-- Exercise aim --
Find the line with "(* ===== verification/SipMalformed.v ===== *)" and the line with "(** The loop over the header lines. *)" in the entries below; output exactly those two lines, every line between them, and no others.

-- Material for the task --
------------------------------------------------------------

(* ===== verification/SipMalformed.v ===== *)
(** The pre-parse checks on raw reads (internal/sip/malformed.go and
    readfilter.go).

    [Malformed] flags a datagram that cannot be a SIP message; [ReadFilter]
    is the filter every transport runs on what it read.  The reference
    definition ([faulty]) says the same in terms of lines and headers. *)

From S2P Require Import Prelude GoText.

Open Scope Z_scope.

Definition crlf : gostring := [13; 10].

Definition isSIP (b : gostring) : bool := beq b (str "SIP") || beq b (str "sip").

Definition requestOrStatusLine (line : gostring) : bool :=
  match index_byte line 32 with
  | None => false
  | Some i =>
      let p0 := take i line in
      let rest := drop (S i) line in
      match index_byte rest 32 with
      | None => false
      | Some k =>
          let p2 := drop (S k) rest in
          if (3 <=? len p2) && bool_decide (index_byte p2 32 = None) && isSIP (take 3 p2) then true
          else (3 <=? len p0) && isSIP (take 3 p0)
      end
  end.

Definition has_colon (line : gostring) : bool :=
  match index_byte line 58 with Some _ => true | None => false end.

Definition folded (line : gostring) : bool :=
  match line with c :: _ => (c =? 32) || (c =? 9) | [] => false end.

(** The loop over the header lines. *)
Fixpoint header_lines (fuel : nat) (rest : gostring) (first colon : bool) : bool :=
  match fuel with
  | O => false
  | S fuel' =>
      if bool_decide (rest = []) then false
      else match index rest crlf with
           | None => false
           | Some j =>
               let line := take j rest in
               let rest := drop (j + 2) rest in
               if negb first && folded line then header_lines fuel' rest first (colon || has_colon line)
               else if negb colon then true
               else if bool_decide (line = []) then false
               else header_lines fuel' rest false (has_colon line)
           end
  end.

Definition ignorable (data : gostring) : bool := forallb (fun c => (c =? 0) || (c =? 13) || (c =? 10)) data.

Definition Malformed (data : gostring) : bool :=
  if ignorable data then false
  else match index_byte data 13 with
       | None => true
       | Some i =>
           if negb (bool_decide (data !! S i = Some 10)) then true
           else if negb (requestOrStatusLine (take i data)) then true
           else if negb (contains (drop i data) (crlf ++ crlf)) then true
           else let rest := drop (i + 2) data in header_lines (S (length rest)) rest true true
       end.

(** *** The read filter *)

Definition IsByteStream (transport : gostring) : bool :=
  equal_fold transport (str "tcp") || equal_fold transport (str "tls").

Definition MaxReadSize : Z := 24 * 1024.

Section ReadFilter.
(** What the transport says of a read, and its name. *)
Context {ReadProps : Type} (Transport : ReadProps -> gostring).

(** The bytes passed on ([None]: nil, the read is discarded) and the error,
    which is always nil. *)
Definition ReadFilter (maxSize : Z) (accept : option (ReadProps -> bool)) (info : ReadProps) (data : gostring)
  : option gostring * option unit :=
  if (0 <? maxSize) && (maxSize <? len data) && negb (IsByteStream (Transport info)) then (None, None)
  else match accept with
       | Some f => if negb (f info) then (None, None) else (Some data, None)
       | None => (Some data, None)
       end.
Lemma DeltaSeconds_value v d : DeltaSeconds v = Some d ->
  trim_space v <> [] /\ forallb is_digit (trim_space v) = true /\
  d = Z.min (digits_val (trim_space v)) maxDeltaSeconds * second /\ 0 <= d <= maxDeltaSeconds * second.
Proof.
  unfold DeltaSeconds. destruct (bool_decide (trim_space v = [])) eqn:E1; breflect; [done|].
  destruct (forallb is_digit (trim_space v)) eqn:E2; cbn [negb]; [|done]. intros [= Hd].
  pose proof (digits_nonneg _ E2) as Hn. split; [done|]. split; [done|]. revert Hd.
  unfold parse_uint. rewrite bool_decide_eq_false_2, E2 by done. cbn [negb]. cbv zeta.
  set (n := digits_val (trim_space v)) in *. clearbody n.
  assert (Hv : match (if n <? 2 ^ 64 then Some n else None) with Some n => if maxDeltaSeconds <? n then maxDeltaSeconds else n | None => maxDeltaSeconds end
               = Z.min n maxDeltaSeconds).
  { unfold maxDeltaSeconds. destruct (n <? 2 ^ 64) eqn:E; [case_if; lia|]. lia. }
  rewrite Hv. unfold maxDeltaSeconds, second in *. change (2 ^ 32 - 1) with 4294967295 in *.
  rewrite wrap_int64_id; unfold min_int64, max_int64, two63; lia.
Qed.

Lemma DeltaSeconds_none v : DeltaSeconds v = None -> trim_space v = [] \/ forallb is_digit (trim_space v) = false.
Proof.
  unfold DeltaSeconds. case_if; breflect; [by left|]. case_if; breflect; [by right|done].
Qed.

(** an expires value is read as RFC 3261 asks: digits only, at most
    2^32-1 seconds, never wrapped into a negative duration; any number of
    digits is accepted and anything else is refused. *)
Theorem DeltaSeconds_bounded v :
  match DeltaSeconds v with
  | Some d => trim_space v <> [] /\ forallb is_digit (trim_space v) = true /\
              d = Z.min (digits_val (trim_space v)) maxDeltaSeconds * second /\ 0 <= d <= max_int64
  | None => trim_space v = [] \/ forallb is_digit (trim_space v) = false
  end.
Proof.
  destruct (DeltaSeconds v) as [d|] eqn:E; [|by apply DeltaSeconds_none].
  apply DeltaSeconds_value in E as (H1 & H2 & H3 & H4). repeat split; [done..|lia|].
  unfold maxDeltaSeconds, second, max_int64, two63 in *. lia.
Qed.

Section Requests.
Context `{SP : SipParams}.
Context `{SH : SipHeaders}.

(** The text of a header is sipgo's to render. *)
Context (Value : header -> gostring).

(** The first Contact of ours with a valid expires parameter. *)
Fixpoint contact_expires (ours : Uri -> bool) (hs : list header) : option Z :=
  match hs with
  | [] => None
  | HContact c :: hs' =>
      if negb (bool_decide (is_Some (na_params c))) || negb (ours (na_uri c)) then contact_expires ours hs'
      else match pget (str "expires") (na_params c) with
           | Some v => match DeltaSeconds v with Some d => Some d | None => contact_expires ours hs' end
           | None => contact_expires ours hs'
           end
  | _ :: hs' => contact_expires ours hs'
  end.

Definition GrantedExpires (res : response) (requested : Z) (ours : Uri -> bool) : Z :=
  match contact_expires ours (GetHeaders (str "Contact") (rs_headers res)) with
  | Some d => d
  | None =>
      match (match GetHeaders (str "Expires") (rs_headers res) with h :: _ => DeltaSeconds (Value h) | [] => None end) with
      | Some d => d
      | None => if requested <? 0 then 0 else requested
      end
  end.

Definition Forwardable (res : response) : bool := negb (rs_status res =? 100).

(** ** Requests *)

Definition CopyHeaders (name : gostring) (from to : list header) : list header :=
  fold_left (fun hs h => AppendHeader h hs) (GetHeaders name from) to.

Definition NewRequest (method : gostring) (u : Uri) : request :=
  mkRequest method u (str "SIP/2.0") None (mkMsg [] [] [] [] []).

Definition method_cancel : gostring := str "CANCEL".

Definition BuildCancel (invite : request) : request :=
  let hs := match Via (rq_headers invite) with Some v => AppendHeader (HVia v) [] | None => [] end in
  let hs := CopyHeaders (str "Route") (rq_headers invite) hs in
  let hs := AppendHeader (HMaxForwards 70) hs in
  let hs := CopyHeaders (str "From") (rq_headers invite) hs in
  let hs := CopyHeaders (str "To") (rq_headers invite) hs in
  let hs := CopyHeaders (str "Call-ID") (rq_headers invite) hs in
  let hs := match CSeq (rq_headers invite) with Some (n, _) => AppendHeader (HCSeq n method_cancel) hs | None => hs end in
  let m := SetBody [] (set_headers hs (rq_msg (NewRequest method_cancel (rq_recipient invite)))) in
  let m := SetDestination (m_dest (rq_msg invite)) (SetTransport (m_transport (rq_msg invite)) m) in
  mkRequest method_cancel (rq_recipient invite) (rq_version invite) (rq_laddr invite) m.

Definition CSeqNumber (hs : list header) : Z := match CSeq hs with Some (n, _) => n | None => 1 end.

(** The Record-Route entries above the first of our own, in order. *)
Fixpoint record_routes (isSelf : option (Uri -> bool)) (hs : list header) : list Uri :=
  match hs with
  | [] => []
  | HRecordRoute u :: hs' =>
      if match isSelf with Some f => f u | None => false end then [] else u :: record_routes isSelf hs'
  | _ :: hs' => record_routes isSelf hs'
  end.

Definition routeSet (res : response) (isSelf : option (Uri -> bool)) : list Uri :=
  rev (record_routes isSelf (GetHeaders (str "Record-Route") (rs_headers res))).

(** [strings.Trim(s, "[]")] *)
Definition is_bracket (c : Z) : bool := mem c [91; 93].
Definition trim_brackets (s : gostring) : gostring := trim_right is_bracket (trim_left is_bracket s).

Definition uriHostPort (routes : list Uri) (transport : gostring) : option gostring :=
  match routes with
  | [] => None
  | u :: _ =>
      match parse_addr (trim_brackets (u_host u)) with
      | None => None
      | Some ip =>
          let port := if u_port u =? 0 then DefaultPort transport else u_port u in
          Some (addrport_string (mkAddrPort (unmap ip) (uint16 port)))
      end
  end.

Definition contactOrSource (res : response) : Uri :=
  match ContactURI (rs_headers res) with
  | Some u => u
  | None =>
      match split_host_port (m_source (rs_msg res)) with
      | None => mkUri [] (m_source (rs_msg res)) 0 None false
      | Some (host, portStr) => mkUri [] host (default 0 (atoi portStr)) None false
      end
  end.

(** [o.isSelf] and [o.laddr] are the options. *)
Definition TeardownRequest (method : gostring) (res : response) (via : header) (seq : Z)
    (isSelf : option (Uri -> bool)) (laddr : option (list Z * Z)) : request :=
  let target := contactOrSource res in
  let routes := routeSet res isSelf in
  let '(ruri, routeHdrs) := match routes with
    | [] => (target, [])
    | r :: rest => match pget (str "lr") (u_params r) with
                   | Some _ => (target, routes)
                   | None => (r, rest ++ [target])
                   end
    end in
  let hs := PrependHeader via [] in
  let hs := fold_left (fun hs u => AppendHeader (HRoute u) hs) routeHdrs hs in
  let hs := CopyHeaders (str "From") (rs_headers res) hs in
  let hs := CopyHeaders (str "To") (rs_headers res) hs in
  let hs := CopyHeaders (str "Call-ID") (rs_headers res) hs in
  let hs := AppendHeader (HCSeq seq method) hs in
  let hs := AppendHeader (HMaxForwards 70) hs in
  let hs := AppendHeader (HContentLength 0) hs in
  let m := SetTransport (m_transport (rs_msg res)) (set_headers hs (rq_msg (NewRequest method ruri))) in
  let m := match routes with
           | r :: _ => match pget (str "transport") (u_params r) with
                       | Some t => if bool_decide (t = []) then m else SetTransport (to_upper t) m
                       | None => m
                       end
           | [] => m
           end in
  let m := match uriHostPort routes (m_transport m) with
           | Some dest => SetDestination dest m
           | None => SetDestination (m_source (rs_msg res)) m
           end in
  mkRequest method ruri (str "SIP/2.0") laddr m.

------------------------------------------------------------

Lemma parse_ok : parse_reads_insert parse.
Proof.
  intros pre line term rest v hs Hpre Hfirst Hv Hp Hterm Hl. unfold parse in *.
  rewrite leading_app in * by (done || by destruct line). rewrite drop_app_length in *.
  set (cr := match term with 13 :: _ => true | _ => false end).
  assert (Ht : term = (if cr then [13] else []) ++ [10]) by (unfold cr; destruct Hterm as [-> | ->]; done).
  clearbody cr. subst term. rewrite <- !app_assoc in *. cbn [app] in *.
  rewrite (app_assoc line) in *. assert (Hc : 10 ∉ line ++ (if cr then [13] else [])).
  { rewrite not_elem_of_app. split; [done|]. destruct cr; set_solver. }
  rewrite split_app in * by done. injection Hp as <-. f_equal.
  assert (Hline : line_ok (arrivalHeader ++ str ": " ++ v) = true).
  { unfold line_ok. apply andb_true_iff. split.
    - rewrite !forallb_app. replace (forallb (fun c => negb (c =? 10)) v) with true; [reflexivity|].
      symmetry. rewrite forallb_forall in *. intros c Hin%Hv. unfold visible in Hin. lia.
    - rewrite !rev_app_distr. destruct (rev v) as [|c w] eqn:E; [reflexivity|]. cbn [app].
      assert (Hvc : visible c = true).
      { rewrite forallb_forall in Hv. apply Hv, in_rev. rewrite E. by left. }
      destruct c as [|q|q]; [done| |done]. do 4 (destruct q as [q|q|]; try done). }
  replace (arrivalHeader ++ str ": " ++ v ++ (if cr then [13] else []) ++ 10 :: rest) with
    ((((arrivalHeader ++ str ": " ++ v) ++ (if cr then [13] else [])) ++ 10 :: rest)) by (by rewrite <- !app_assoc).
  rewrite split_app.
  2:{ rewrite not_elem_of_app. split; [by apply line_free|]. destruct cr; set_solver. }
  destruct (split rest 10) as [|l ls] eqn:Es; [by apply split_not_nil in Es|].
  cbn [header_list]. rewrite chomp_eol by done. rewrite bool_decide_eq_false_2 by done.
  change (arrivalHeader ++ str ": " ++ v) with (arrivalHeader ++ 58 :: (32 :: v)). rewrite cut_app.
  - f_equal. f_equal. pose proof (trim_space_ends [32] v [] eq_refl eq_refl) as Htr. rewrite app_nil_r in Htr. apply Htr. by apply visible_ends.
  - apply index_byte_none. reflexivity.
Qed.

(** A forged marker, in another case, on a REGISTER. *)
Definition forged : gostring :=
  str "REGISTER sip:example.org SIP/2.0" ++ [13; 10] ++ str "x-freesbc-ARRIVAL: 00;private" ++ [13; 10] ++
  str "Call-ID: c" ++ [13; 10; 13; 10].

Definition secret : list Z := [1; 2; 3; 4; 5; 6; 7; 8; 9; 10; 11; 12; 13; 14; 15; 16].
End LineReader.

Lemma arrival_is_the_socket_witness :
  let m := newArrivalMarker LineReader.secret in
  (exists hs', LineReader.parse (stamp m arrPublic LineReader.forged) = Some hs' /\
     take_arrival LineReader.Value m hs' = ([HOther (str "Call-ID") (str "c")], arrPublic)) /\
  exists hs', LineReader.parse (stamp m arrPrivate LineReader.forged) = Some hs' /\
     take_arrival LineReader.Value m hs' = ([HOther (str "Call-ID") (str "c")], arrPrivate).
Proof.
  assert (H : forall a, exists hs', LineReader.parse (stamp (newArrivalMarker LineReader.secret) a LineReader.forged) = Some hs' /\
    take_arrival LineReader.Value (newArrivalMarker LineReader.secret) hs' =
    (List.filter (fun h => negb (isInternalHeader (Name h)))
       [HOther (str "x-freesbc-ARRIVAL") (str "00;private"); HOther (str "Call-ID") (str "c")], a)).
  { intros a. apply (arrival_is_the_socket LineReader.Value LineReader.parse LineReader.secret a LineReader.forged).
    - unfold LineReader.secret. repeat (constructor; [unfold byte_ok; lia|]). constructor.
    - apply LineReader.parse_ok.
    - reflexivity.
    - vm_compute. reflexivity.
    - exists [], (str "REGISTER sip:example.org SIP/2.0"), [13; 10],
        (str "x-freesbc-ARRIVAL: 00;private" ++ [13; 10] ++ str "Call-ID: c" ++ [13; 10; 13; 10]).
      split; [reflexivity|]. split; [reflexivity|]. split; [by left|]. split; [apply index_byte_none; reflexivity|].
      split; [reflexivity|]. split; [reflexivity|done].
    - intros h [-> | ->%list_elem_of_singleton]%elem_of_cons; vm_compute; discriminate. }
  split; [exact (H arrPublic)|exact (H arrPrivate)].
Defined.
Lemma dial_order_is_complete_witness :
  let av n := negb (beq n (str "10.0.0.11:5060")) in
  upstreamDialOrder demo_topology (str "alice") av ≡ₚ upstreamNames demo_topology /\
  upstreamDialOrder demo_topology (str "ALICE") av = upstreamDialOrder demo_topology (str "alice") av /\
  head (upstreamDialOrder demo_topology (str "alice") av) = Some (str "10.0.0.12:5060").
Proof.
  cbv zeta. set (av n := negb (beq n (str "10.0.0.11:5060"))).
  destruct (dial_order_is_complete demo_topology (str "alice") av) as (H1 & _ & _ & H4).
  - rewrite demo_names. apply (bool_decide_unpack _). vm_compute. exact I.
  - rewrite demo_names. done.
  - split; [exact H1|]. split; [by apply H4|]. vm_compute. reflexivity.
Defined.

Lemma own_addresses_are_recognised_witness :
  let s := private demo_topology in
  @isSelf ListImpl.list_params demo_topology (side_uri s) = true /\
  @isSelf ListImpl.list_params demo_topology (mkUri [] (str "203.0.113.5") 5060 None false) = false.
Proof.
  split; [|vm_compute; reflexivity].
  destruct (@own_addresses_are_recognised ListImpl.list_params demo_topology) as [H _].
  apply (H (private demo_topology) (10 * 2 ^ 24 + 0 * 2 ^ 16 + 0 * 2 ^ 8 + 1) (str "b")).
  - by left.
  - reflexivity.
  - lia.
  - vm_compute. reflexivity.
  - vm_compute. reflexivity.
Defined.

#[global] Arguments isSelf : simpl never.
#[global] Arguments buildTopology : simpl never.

------------------------------------------------------------

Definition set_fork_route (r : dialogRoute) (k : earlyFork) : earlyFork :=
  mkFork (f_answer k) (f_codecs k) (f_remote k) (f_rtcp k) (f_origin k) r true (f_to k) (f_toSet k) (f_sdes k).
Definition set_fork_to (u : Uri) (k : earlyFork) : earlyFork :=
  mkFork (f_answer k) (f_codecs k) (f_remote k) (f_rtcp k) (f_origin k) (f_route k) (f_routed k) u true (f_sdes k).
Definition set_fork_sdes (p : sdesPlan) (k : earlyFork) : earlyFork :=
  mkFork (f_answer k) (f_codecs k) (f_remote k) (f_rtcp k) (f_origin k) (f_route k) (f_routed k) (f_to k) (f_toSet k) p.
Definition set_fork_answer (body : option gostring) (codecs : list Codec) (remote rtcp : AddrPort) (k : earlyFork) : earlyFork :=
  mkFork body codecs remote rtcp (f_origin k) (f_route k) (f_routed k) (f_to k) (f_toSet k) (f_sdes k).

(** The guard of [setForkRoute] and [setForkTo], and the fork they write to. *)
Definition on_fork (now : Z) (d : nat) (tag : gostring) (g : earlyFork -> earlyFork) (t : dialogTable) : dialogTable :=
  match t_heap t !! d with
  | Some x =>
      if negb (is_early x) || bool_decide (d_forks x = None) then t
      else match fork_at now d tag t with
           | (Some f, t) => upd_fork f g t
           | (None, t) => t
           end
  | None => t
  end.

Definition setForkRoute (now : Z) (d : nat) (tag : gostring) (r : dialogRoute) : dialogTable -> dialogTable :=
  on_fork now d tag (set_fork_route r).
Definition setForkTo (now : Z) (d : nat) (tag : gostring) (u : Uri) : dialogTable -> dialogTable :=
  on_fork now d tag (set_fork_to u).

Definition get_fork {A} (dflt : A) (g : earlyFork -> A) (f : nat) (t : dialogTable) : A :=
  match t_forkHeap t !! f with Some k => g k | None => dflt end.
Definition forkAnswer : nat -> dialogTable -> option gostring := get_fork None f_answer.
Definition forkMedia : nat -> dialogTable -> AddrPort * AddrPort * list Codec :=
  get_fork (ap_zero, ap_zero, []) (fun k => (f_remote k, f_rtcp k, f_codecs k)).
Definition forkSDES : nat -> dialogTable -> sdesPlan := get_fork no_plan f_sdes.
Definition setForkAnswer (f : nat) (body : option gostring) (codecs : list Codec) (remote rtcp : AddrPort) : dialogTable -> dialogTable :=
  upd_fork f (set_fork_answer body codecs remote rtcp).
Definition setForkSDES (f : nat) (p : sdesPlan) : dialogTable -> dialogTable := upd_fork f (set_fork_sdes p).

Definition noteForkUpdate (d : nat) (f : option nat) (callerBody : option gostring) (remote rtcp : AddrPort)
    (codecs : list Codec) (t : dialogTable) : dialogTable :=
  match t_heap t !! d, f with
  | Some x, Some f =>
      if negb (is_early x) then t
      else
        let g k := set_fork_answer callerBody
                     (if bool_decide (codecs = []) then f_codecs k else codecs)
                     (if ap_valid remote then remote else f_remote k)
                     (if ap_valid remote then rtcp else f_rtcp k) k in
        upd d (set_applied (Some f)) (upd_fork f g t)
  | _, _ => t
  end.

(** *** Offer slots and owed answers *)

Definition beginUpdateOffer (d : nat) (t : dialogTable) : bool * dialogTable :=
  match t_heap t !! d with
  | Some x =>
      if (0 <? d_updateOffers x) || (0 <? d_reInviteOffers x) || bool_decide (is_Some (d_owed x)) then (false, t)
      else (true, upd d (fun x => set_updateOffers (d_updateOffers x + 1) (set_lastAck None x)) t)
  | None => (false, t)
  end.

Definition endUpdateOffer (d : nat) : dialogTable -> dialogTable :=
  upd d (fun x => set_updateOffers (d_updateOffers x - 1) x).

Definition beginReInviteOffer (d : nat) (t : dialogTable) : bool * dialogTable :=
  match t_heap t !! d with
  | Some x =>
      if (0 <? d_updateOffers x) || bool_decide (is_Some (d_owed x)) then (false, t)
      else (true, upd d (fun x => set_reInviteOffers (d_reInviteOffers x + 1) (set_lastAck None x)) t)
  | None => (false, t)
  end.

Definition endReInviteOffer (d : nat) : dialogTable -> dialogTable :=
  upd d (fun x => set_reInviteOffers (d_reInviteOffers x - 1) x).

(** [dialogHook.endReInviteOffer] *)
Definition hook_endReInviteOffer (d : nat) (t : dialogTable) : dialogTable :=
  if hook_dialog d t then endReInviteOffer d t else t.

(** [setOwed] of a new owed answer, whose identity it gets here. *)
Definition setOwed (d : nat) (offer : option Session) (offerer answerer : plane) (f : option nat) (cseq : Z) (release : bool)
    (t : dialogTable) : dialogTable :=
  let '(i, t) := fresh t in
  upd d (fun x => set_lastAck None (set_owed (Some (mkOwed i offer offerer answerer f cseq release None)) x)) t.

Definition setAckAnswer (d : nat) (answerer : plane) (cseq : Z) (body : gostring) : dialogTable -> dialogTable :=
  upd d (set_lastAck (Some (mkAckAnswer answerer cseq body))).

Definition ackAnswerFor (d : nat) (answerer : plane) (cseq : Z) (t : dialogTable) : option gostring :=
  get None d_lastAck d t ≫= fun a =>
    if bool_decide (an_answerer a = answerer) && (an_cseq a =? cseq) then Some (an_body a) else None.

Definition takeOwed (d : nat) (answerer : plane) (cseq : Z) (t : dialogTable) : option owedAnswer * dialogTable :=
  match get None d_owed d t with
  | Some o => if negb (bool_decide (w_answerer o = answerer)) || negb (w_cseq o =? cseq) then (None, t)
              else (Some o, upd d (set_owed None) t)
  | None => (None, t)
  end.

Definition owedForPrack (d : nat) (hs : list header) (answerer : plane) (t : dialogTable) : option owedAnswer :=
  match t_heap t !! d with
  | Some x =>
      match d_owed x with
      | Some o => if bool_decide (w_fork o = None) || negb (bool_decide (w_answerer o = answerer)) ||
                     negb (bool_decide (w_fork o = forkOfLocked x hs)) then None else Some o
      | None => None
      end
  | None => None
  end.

------------------------------------------------------------

-- Result for this task --
(* ===== verification/SipMalformed.v ===== *)
(** The pre-parse checks on raw reads (internal/sip/malformed.go and
    readfilter.go).

    [Malformed] flags a datagram that cannot be a SIP message; [ReadFilter]
    is the filter every transport runs on what it read.  The reference
    definition ([faulty]) says the same in terms of lines and headers. *)

From S2P Require Import Prelude GoText.

Open Scope Z_scope.

Definition crlf : gostring := [13; 10].

Definition isSIP (b : gostring) : bool := beq b (str "SIP") || beq b (str "sip").

Definition requestOrStatusLine (line : gostring) : bool :=
  match index_byte line 32 with
  | None => false
  | Some i =>
      let p0 := take i line in
      let rest := drop (S i) line in
      match index_byte rest 32 with
      | None => false
      | Some k =>
          let p2 := drop (S k) rest in
          if (3 <=? len p2) && bool_decide (index_byte p2 32 = None) && isSIP (take 3 p2) then true
          else (3 <=? len p0) && isSIP (take 3 p0)
      end
  end.

Definition has_colon (line : gostring) : bool :=
  match index_byte line 58 with Some _ => true | None => false end.

Definition folded (line : gostring) : bool :=
  match line with c :: _ => (c =? 32) || (c =? 9) | [] => false end.

(** The loop over the header lines. *)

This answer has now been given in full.